The Chinese economy has had the brakes put on it as of late, but that's not stopping InterContinental Hotels Group. According to an interview on Bloomberg Television, IHG plans to almost double the number of hotels it manages in China, even in the wake of a sluggish economy.
"We've seen the growth flatten out now, but you have to take a long-term view, which is what we do," Richard Solomons, the company's CEO said in a Bloomberg Television interview in Shanghai. "It's going to be a very powerful market for hotels in the long term even if there's some short-term slowdown."
Holiday Inn and Crowne Plaza brand owner opened the 200th hotel in Greater China, which takes in China, Hong Kong, Macau and Taiwan. There are 170 hotels in the region and the company plan sot expand to 100 Chinese cities from 70 cities now in the next three to five years.
"Investors soured on China's outlook in a Bloomberg global poll this month, with the share of respondents who see the economy deteriorating doubling from January. The world's second biggest economy grew 7.7 percent in the first quarter, less than 8 percent median forecast in a survey of 41 economists," the article continues.

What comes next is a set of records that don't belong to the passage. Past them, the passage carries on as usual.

(* ===== verification/Learning.v ===== *)
(** * Learning: the LearningModules component (src/LearningModules.tsx)

    The component lists five modules, starts the current lesson (a
    1.5-second [setTimeout] that awards 50 XP to the profile object the
    click saw), opens the [QuizModal] of a module with its questions and,
    when the quiz reports [onComplete(score, xpEarned)], posts the module's
    progress to the server and adds [xpEarned] to both the XP and the
    points of the profile object.  The state is the four [useState] hooks;
    the timer and the [await] split the two handlers into a start and a
    continuation, as in [Budget].  The quiz questions are those of
    [Quiz.quizQuestions]. *)

From stdpp Require Import base list strings pretty.
From Stdlib Require Import Ascii ZArith Lia.
From S2P Require Import Prelude KvStore Quiz Server Api.

Module Learning.
Import Server Api.

Local Open Scope Z_scope.

(** A module card (lines 42-127), without its icon. *)
Record LearningModule := mkModule {
  m_id : Z; m_title : string; m_description : string; m_lessons : Z; m_duration : string;
  m_difficulty : string; m_progress : Z; m_completed : bool; m_locked : bool;
  m_xpReward : Z; m_topics : list string; m_participants : Z; m_hasQuiz : bool;
  m_quizQuestions : Z; m_averageScore : Z
}.

(** The five cards of [modules] (lines 41-128); only the fifth has
    [locked: true]. *)
Definition financialBasics : LearningModule :=
  mkModule 1 "Financial Basics" "Learn the fundamentals of money management" 8 "45 min"
    "Beginner" 100 true false 250
    ["Budgeting Basics"; "Saving Strategies"; "Understanding Interest"; "Banking Fundamentals"]
    1247 true 12 85.
Definition smartSpending : LearningModule :=
  mkModule 2 "Smart Spending" "Make informed purchasing decisions" 6 "35 min"
    "Beginner" 67 false false 200
    ["Needs vs Wants"; "Price Comparison"; "Quality Assessment"; "Avoiding Impulse Buys"]
    892 true 10 78.
Definition investmentFundamentals : LearningModule :=
  mkModule 3 "Investment Fundamentals" "Start your investment journey safely" 10 "60 min"
    "Intermediate" 20 false false 400
    ["Types of Investments"; "Risk Management"; "Portfolio Basics"; "Long-term Planning"]
    654 true 15 72.
Definition sustainableFinance : LearningModule :=
  mkModule 4 "Sustainable Finance" "Align money with environmental values" 7 "40 min"
    "Intermediate" 0 false false 300
    ["Green Investing"; "Eco-friendly Spending"; "Carbon Footprint"; "Sustainable Brands"]
    423 true 8 81.
Definition financialSecurity : LearningModule :=
  mkModule 5 "Financial Security" "Protect yourself from financial risks" 9 "50 min"
    "Advanced" 0 false true 450
    ["Insurance Basics"; "Emergency Funds"; "Identity Protection"; "Fraud Prevention"]
    156 true 18 68.

#[export] Instance LearningModule_eq_dec : EqDecision LearningModule.
Proof. solve_decision. Defined.

Definition modules : list LearningModule :=
  [financialBasics; smartSpending; investmentFundamentals; sustainableFinance; financialSecurity].

(** [currentLesson] (lines 130-138). *)
Record Lesson := mkLesson {
  l_title : string; l_description : string; l_duration : string; l_type : string;
  l_questions : Z; l_xpReward : Z; l_moduleId : Z
}.

Definition currentLesson : Lesson :=
  mkLesson "Understanding Credit Scores" "Learn how credit scores work and how to improve them"
    "8 min" "Interactive Quiz" 12 50 2.

(** [getDifficultyColor] (lines 213-220). *)
Definition getDifficultyColor (difficulty : string) : string :=
  if bool_decide (difficulty = "Beginner") then "bg-green-100 text-green-800"
  else if bool_decide (difficulty = "Intermediate") then "bg-yellow-100 text-yellow-800"
  else if bool_decide (difficulty = "Advanced") then "bg-red-100 text-red-800"
  else "bg-gray-100 text-gray-800".

(** [modules.find(m => m.id === id)]. *)
Definition find_module (id : Z) : option LearningModule :=
  List.find (fun m => bool_decide (m_id m = id)) modules.

Record LearningState := mkLearningState {
  selectedModule : option Z;
  startingLesson : option Z;
  showQuiz : bool;
  currentQuizModule : option LearningModule
}.

(** The [useState] initial values (lines 36-39). *)
Definition initial_learning_state : LearningState := mkLearningState None None false None.

(** The card's [onClick={() => !module.locked && setSelectedModule(module.id)}]
    (line 362). *)
Definition selectModule (m : LearningModule) (s : LearningState) : LearningState :=
  if m_locked m then s
  else mkLearningState (Some (m_id m)) (startingLesson s) (showQuiz s) (currentQuizModule s).

(** [handleStartLesson] on the click (lines 222-224); the button is
    disabled while [startingLesson === currentLesson.moduleId]. *)
Definition handleStartLesson_start (s : LearningState) : LearningState :=
  mkLearningState (selectedModule s) (Some (l_moduleId currentLesson)) (showQuiz s)
    (currentQuizModule s).

(** The timeout's callback (lines 225-233), with the [userProfile] of the
    render that handled the click. *)
Definition handleStartLesson_fire (userProfile : option ProfileUpdate) (s : LearningState)
  : LearningState * list Effect :=
  let xpGained := l_xpReward currentLesson in
  (mkLearningState (selectedModule s) None (showQuiz s) (currentQuizModule s),
   [EUpdateProfile (xp_points_update (xp_or_0 userProfile + xpGained)
                                      (points_or_0 userProfile + xpGained));
    EToast (ToastSuccess ("Lesson started! +" +:+ pretty xpGained +:+ " XP earned!"))]).

(** [handleStartQuiz] (lines 244-247), with the module [find] returned. *)
Definition handleStartQuiz (m : option LearningModule) (s : LearningState) : LearningState :=
  mkLearningState (selectedModule s) (startingLesson s) true m.

(** The quiz is shown when [showQuiz && currentQuizModule] (line 541),
    with [quizQuestions[currentQuizModule.id] || []]. *)
Definition quiz_open (s : LearningState) : bool :=
  showQuiz s && bool_decide (is_Some (currentQuizModule s)).

Definition quiz_questions (s : LearningState) : list Quiz.Question :=
  match currentQuizModule s with
  | Some m => Quiz.quizQuestions (Z.to_nat (m_id m))
  | None => []
  end.

(** The quiz's [onClose] (lines 543-546). *)
Definition closeQuiz (s : LearningState) : LearningState :=
  mkLearningState (selectedModule s) (startingLesson s) false None.

(** [handleQuizComplete] up to its [await] (lines 249-258): reading
    [currentQuizModule.id] of [null] throws, and the [catch] shows the
    error toast. *)
Definition handleQuizComplete_start (s : LearningState) : option Route * list Effect :=
  match currentQuizModule s with
  | Some m =>
      (Some (updateLearningProgress (m_id m) (m_title m) (Z.min (m_progress m + 20) 100)
               (m_lessons m) (m_lessons m)), [])
  | None => (None, [EToast (ToastError "Failed to save quiz results")])
  end.

(** The rest (lines 260-278), on the answer: the XP reported by the quiz
    goes into both [total_xp] and [total_points] of the profile object
    the quiz's render saw. *)
Definition handleQuizComplete_done (userProfile : option ProfileUpdate) (score xpEarned : Z)
  (r : ApiResult) (s : LearningState) : LearningState * list Effect :=
  match r with
  | ApiOk _ =>
      (closeQuiz s,
       EUpdateProfile (xp_points_update (xp_or_0 userProfile + xpEarned)
                                        (points_or_0 userProfile + xpEarned)) ::
       (if bool_decide (90 <= score) then [EToast (ToastSuccess "Achievement: Quiz Master! Perfect score!")]
        else if bool_decide (75 <= score) then [EToast (ToastSuccess "Great job on the quiz!")]
        else []))
  | ApiError _ => (s, [EToast (ToastError "Failed to save quiz results")])
  end.

(** ** The page as a state machine

    The events a user can fire on the page, with the condition under which
    the JSX renders (or enables) the control that fires them.  A card and
    its buttons exist for each of [modules] (line 356).  The Review /
    Continue / Start button and the quiz button stop the click's
    propagation to the card (lines 433 and 448).  The module-details panel
    and its "Start Quiz" button exist while [selectedModule] is set
    (line 464).  The quiz dialog covers the page, so while it is open only
    its own events reach the component: closing it, and the answer to the
    save of a finished quiz.  The lesson timer fires whenever it is
    pending. *)
Inductive LearnEvent :=
| ClickCard (m : LearningModule)
| ClickModuleAction (m : LearningModule)
| ClickCardQuiz (m : LearningModule)
| ClickStartLesson
| LessonTimerFires
| ClickLessonQuiz
| ClickDetailsQuiz
| CloseQuizDialog
| QuizSaveAnswered (r : ApiResult).

Definition learn_enabled (s : LearningState) (e : LearnEvent) : bool :=
  if quiz_open s then
    match e with CloseQuizDialog | QuizSaveAnswered _ | LessonTimerFires => true | _ => false end
  else
    match e with
    | ClickCard m => bool_decide (m ∈ modules)
    | ClickModuleAction m => bool_decide (m ∈ modules) && negb (m_locked m)
    | ClickCardQuiz m => bool_decide (m ∈ modules) && m_hasQuiz m && negb (m_locked m)
    | ClickStartLesson => negb (bool_decide (startingLesson s = Some (l_moduleId currentLesson)))
    | LessonTimerFires => bool_decide (is_Some (startingLesson s))
    | ClickLessonQuiz => true
    | ClickDetailsQuiz => bool_decide (is_Some (selectedModule s))
    | CloseQuizDialog | QuizSaveAnswered _ => false
    end.

(** One event and its handler, on the component's own state (the effects
    on the profile object and the requests are those of [System]). *)
Definition learn_handle (s : LearningState) (e : LearnEvent) : LearningState :=
  match e with
  | ClickCard m => selectModule m s
  | ClickModuleAction _ => s
  | ClickCardQuiz m => handleStartQuiz (Some m) s
  | ClickStartLesson => handleStartLesson_start s
  | LessonTimerFires => (handleStartLesson_fire None s).1
  | ClickLessonQuiz => handleStartQuiz (find_module (l_moduleId currentLesson)) s
  | ClickDetailsQuiz => handleStartQuiz (selectedModule s ≫= find_module) s
  | CloseQuizDialog => closeQuiz s
  | QuizSaveAnswered r => (handleQuizComplete_done None 0 0 r s).1
  end.

Definition learn_step (s : LearningState) (e : LearnEvent) : option LearningState :=
  if learn_enabled s e then Some (learn_handle s e) else None.

Fixpoint learn_run (s : LearningState) (es : list LearnEvent) : option LearningState :=
  match es with
  | [] => Some s
  | e :: es => s' ← learn_step s e; learn_run s' es
  end.

(** ** No locked module is ever selected or quizzed *)

Definition learn_inv (s : LearningState) : Prop :=
  (forall id, selectedModule s = Some id ->
     exists m, find_module id = Some m /\ m ∈ modules /\ m_locked m = false) /\
  (forall m, currentQuizModule s = Some m -> m ∈ modules /\ m_locked m = false).

Lemma find_module_id m : m ∈ modules -> find_module (m_id m) = Some m.
Proof.
  intros Hm. unfold modules in Hm.
  repeat (apply elem_of_cons in Hm as [->|Hm]; [reflexivity|]). inversion Hm.
Qed.

Lemma learn_inv_handle s e :
  learn_inv s -> learn_enabled s e = true -> learn_inv (learn_handle s e).
Proof.
  intros [Hsel Hcur] He. unfold learn_enabled in He.
  destruct (quiz_open s); destruct e; simpl in *; try discriminate;
    repeat match goal with
    | H : _ && _ = true |- _ => apply andb_prop in H as [? ?]
    | H : bool_decide _ = true |- _ => apply bool_decide_eq_true_1 in H
    | H : negb _ = true |- _ => apply negb_true_iff in H
    end.
  all: try (split; assumption).
  all: try solve [split; [exact Hsel|intros ? [=]]].
  all: try solve [destruct r; split; simpl; first [assumption|intros ? [=]]].
  - unfold selectModule. destruct (m_locked m) eqn:Hl; [split; assumption|].
    split; [|exact Hcur]. intros id [= <-]. exists m. by rewrite find_module_id.
  - split; [exact Hsel|]. intros m' [= <-]. done.
  - split; [exact Hsel|]. intros m [= <-]. split; [|reflexivity]. apply list_elem_of_In. simpl. auto.
  - split; [exact Hsel|]. intros m Hm. destruct (selectedModule s) as [id|]; [|done].
    destruct (Hsel id eq_refl) as (m' & Hf & Hin & Hl). simpl in Hm. rewrite Hf in Hm.
    by injection Hm as <-.
Qed.

Lemma learn_inv_initial : learn_inv initial_learning_state.
Proof. split; discriminate. Qed.

Lemma learn_run_inv s es s' : learn_inv s -> learn_run s es = Some s' -> learn_inv s'.
Proof.
  revert s. induction es as [|e es IH]; intros s Hs Hr; simpl in Hr; [by simplify_eq|].
  unfold learn_step in Hr. destruct (learn_enabled s e) eqn:He; [|discriminate].
  exact (IH _ (learn_inv_handle s e Hs He) Hr).
Qed.

(** C10: Whatever the user clicks, in whatever order, the page never
    selects a locked module and never opens the quiz of one: the
    selected id names an unlocked module of the grid, the quiz dialog's
    module is an unlocked module, and "Financial Security" (locked) is
    never quizzed. *)
Theorem locked_module_never_opened es s :
  learn_run initial_learning_state es = Some s ->
  (forall id, selectedModule s = Some id ->
     exists m, find_module id = Some m /\ m_locked m = false) /\
  (forall m, currentQuizModule s = Some m -> m ∈ modules /\ m_locked m = false) /\
  currentQuizModule s <> Some financialSecurity.
Proof.
  intros Hr. destruct (learn_run_inv _ _ _ learn_inv_initial Hr) as [Hsel Hcur].
  split_and!.
  - intros id Hid. destruct (Hsel id Hid) as (m & ? & _ & ?). eauto.
  - exact Hcur.
  - intros Hc. by destruct (Hcur _ Hc).
Qed.

(** Witness of C42: a click on the locked card is ignored, then module 2
    is selected and its quiz opened from the details panel. *)
Lemma locked_module_never_opened_witness :
  learn_run initial_learning_state
    [ClickCard financialSecurity; ClickCard smartSpending; ClickDetailsQuiz]
    = Some (mkLearningState (Some 2) None true (Some smartSpending)) /\
  currentQuizModule (mkLearningState (Some 2) None true (Some smartSpending)) <> Some financialSecurity.
Proof.
  assert (Hr : learn_run initial_learning_state
    [ClickCard financialSecurity; ClickCard smartSpending; ClickDetailsQuiz]
    = Some (mkLearningState (Some 2) None true (Some smartSpending))) by reflexivity.
  split; [exact Hr|]. exact (proj2 (proj2 (locked_module_never_opened _ _ Hr))).
Defined.

End Learning.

Solomons tells Bloomberg that the company is “well placed” in two key areas of the market in China, including its upscale Intercontinental and mainstream Holiday Inn brands even if there are a lot of hotel competitors on the scene.
It is expected that China will have as many hotel rooms as the U.S. by 2025, according to the Denham, an England-based company that first entered China in 1984. It will open its first hotel under a new brand designed to appeal to Chinese travelers next year and has already signed 16 deals, Solomons said.